**WHAT THE TASK REQUIRES**
Your answer should be only the lines below from the one with "by injection Hnew" to the one with "3%nat]) RingBuffer.NewConsumer rb1", repeated exactly, ends included.

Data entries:
BEGIN

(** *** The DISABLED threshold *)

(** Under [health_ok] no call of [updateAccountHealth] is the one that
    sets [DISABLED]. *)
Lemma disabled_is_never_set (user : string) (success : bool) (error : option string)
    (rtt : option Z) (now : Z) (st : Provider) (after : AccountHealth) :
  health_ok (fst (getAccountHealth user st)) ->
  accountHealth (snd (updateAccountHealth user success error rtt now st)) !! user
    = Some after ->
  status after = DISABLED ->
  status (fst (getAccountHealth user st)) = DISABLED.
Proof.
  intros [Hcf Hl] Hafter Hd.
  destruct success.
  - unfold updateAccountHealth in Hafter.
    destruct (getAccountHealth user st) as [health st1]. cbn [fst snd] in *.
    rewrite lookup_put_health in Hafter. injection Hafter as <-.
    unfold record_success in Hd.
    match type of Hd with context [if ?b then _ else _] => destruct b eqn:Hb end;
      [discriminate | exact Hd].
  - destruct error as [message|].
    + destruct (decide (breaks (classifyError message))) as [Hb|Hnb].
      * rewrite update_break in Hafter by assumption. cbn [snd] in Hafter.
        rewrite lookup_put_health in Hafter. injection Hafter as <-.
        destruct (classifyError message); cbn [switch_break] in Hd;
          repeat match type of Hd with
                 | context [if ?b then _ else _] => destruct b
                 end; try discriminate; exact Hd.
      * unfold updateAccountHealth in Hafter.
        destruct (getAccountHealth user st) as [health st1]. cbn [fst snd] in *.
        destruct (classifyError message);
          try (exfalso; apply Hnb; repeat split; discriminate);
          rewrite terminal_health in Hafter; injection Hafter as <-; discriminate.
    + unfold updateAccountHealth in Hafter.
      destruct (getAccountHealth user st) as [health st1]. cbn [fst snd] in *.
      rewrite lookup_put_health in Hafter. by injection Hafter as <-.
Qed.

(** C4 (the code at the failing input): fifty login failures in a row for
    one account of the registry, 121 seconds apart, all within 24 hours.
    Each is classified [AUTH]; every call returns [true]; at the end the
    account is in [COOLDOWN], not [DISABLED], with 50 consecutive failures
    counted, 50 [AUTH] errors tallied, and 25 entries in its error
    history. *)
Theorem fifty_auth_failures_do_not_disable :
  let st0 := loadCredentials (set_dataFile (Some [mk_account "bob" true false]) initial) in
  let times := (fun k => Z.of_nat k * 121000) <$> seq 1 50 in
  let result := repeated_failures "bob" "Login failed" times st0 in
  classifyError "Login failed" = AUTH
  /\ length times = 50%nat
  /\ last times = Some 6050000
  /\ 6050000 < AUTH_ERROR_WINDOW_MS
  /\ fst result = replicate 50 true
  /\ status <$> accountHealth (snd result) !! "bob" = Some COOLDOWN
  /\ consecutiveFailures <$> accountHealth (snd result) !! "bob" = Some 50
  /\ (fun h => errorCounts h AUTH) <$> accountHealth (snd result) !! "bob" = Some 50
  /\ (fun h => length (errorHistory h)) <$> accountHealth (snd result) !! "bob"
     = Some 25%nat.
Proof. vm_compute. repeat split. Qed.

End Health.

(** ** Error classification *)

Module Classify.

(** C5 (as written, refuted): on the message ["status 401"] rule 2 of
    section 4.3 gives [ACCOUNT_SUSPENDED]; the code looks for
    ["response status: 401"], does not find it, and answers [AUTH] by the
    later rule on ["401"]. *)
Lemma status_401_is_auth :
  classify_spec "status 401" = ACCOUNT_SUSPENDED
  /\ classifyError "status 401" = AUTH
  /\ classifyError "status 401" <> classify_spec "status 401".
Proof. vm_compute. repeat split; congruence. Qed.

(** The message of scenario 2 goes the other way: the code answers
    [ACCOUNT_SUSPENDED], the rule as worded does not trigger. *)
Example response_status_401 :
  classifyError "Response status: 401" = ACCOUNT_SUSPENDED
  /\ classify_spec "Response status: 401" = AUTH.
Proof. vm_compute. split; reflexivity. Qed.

END
BEGIN

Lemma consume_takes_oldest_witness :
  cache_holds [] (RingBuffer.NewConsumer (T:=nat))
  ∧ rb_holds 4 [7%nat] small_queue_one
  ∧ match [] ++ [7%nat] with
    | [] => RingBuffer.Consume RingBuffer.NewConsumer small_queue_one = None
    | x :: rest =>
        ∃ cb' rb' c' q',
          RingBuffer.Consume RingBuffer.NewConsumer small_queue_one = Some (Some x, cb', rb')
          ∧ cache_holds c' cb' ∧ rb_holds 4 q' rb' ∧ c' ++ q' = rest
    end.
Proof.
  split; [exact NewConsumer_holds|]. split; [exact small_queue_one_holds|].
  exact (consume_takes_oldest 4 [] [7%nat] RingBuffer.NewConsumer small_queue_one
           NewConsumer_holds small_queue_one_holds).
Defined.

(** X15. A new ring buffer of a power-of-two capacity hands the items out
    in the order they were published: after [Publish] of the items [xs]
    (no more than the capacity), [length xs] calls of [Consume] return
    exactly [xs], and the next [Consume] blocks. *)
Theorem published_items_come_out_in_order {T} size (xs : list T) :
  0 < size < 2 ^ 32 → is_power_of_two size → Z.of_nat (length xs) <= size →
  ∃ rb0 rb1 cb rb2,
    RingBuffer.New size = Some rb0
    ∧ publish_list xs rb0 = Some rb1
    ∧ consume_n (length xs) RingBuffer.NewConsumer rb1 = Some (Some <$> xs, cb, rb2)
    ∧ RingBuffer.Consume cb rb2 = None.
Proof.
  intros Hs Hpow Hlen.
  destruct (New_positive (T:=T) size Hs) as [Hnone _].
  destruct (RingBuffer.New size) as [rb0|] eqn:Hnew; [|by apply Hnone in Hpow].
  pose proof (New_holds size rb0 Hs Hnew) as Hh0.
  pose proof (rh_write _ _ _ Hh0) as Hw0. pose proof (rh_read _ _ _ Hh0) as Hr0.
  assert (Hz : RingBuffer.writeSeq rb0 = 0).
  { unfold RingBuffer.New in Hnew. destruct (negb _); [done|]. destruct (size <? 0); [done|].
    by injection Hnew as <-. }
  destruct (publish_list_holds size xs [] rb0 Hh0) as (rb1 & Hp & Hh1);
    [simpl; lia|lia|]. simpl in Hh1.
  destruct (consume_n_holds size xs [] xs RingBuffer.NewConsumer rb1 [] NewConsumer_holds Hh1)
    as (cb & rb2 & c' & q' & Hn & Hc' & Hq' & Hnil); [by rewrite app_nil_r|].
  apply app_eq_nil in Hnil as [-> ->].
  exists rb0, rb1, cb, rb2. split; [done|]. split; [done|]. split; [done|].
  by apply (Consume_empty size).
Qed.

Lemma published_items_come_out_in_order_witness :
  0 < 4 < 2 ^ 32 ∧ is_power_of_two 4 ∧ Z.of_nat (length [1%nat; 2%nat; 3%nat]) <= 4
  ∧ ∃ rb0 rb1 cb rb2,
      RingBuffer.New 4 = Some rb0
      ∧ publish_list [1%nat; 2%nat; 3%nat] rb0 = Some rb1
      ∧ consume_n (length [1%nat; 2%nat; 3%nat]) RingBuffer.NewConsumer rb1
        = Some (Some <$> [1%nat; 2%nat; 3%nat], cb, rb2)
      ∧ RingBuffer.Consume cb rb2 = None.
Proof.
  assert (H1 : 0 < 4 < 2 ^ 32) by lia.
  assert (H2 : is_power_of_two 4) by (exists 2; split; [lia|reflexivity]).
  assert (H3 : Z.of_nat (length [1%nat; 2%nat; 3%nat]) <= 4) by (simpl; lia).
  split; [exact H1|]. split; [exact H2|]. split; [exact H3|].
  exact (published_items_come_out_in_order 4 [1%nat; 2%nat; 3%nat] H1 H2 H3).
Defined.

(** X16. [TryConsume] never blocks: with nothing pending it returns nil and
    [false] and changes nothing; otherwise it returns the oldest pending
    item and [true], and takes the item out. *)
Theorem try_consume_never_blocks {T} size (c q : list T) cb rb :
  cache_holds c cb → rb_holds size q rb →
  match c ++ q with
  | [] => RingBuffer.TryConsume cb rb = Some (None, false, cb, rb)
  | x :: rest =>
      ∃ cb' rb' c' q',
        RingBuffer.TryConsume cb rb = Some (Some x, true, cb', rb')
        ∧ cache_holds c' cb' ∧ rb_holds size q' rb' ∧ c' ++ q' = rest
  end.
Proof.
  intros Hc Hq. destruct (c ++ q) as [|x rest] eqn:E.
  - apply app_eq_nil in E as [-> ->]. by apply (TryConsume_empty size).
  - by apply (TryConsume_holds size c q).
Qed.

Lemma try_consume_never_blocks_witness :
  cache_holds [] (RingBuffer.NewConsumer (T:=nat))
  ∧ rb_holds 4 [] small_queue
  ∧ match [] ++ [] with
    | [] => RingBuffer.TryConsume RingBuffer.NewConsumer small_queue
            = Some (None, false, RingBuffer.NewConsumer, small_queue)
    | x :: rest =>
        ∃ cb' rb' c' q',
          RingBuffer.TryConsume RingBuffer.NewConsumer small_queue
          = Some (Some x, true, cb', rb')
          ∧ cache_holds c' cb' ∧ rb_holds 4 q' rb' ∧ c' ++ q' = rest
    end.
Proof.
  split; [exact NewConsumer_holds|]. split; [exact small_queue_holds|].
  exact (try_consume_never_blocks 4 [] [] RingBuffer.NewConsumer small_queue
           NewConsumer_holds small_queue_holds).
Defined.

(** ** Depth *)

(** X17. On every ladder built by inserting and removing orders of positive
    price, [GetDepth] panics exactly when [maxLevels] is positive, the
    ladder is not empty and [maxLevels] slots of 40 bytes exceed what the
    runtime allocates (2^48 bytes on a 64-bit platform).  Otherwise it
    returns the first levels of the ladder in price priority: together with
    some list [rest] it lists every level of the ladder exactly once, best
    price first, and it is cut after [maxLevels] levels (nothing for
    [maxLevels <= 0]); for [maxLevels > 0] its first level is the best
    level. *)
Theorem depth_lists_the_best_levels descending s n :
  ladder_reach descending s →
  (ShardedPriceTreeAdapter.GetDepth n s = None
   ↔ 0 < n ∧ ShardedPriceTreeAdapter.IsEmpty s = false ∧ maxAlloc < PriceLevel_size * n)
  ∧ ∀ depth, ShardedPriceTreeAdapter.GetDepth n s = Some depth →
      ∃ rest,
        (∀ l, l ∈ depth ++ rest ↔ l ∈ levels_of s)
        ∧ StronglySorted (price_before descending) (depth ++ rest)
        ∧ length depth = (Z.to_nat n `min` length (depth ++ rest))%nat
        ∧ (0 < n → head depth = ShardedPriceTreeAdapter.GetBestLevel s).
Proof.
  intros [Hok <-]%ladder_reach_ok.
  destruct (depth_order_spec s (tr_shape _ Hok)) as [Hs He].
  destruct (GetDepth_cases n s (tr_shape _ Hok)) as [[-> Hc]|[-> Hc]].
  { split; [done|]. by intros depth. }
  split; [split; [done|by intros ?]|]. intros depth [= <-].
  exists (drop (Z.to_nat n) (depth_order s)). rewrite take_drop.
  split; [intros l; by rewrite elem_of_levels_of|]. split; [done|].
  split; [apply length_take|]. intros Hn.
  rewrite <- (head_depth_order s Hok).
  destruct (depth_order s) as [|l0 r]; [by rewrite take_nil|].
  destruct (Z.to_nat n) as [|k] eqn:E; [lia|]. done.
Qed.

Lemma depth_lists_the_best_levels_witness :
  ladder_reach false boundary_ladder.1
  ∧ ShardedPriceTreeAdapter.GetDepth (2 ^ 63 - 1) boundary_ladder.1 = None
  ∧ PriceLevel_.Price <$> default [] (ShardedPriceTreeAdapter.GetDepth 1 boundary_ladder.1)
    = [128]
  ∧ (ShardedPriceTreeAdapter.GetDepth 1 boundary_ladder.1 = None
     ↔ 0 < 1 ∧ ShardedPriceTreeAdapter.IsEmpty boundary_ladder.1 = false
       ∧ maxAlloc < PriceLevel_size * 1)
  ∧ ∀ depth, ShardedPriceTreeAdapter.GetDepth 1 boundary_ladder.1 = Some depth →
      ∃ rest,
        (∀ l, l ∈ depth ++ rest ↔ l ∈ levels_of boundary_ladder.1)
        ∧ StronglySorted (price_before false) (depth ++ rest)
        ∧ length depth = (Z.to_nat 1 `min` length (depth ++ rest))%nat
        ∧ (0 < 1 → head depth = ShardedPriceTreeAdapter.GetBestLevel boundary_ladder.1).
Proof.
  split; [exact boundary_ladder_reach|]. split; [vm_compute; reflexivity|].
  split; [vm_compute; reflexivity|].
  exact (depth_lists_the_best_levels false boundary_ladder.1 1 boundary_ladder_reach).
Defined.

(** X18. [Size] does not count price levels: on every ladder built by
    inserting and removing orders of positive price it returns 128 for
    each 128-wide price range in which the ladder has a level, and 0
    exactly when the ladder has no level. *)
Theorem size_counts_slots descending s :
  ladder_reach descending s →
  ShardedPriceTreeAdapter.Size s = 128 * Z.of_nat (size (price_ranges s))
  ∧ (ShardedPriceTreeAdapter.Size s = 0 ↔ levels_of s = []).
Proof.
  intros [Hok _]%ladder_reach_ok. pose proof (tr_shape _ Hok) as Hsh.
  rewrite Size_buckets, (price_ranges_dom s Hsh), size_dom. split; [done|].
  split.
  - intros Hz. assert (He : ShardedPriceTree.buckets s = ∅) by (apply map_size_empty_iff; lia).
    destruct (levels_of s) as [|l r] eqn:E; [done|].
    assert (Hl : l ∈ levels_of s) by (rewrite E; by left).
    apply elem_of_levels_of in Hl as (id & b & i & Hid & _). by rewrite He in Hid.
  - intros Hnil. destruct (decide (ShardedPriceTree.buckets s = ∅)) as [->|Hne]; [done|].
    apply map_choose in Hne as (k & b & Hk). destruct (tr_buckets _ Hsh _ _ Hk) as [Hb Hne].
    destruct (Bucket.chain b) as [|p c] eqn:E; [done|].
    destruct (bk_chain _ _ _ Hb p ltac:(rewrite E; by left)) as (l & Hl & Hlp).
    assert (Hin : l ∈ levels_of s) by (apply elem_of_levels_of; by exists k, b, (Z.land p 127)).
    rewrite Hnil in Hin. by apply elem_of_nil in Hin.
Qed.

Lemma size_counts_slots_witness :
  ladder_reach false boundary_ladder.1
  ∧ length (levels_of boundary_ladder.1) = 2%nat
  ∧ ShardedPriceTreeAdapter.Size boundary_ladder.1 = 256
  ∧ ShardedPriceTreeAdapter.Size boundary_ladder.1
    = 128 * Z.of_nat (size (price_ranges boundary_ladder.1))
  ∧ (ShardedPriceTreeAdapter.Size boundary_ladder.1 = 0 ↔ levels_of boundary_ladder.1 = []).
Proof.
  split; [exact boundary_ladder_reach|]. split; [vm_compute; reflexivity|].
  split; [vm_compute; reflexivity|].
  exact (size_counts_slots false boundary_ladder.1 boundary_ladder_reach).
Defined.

END
BEGIN

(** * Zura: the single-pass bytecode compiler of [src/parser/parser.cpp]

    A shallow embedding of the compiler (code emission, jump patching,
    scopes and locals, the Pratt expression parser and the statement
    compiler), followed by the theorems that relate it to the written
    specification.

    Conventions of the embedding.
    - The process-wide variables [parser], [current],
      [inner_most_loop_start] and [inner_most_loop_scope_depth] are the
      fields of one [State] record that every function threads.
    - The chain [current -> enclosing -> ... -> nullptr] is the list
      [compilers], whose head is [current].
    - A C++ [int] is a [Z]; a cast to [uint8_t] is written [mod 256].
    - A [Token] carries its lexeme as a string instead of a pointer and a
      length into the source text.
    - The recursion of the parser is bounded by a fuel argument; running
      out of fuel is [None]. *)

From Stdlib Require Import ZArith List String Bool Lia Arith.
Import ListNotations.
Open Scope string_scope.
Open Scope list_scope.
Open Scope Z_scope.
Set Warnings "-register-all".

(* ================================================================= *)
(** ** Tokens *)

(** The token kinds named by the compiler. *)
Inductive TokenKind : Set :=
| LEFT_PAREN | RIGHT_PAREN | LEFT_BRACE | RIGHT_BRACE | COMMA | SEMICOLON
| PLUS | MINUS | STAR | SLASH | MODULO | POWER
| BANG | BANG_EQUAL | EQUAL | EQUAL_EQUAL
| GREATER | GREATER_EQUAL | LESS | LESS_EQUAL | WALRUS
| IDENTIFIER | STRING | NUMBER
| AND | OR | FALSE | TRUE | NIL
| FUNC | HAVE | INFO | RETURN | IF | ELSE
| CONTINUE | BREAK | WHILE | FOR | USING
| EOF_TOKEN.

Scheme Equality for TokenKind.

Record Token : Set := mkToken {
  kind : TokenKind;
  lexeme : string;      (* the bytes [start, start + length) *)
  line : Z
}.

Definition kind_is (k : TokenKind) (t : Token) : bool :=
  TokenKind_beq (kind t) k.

END

**ANSWER SPACE**
    by injection Hnew as <-. }
  destruct (publish_list_holds size xs [] rb0 Hh0) as (rb1 & Hp & Hh1);
    [simpl; lia|lia|]. simpl in Hh1.
  destruct (consume_n_holds size xs [] xs RingBuffer.NewConsumer rb1 [] NewConsumer_holds Hh1)
    as (cb & rb2 & c' & q' & Hn & Hc' & Hq' & Hnil); [by rewrite app_nil_r|].
  apply app_eq_nil in Hnil as [-> ->].
  exists rb0, rb1, cb, rb2. split; [done|]. split; [done|]. split; [done|].
  by apply (Consume_empty size).
Qed.

Lemma published_items_come_out_in_order_witness :
  0 < 4 < 2 ^ 32 ∧ is_power_of_two 4 ∧ Z.of_nat (length [1%nat; 2%nat; 3%nat]) <= 4
  ∧ ∃ rb0 rb1 cb rb2,
      RingBuffer.New 4 = Some rb0
      ∧ publish_list [1%nat; 2%nat; 3%nat] rb0 = Some rb1
      ∧ consume_n (length [1%nat; 2%nat; 3%nat]) RingBuffer.NewConsumer rb1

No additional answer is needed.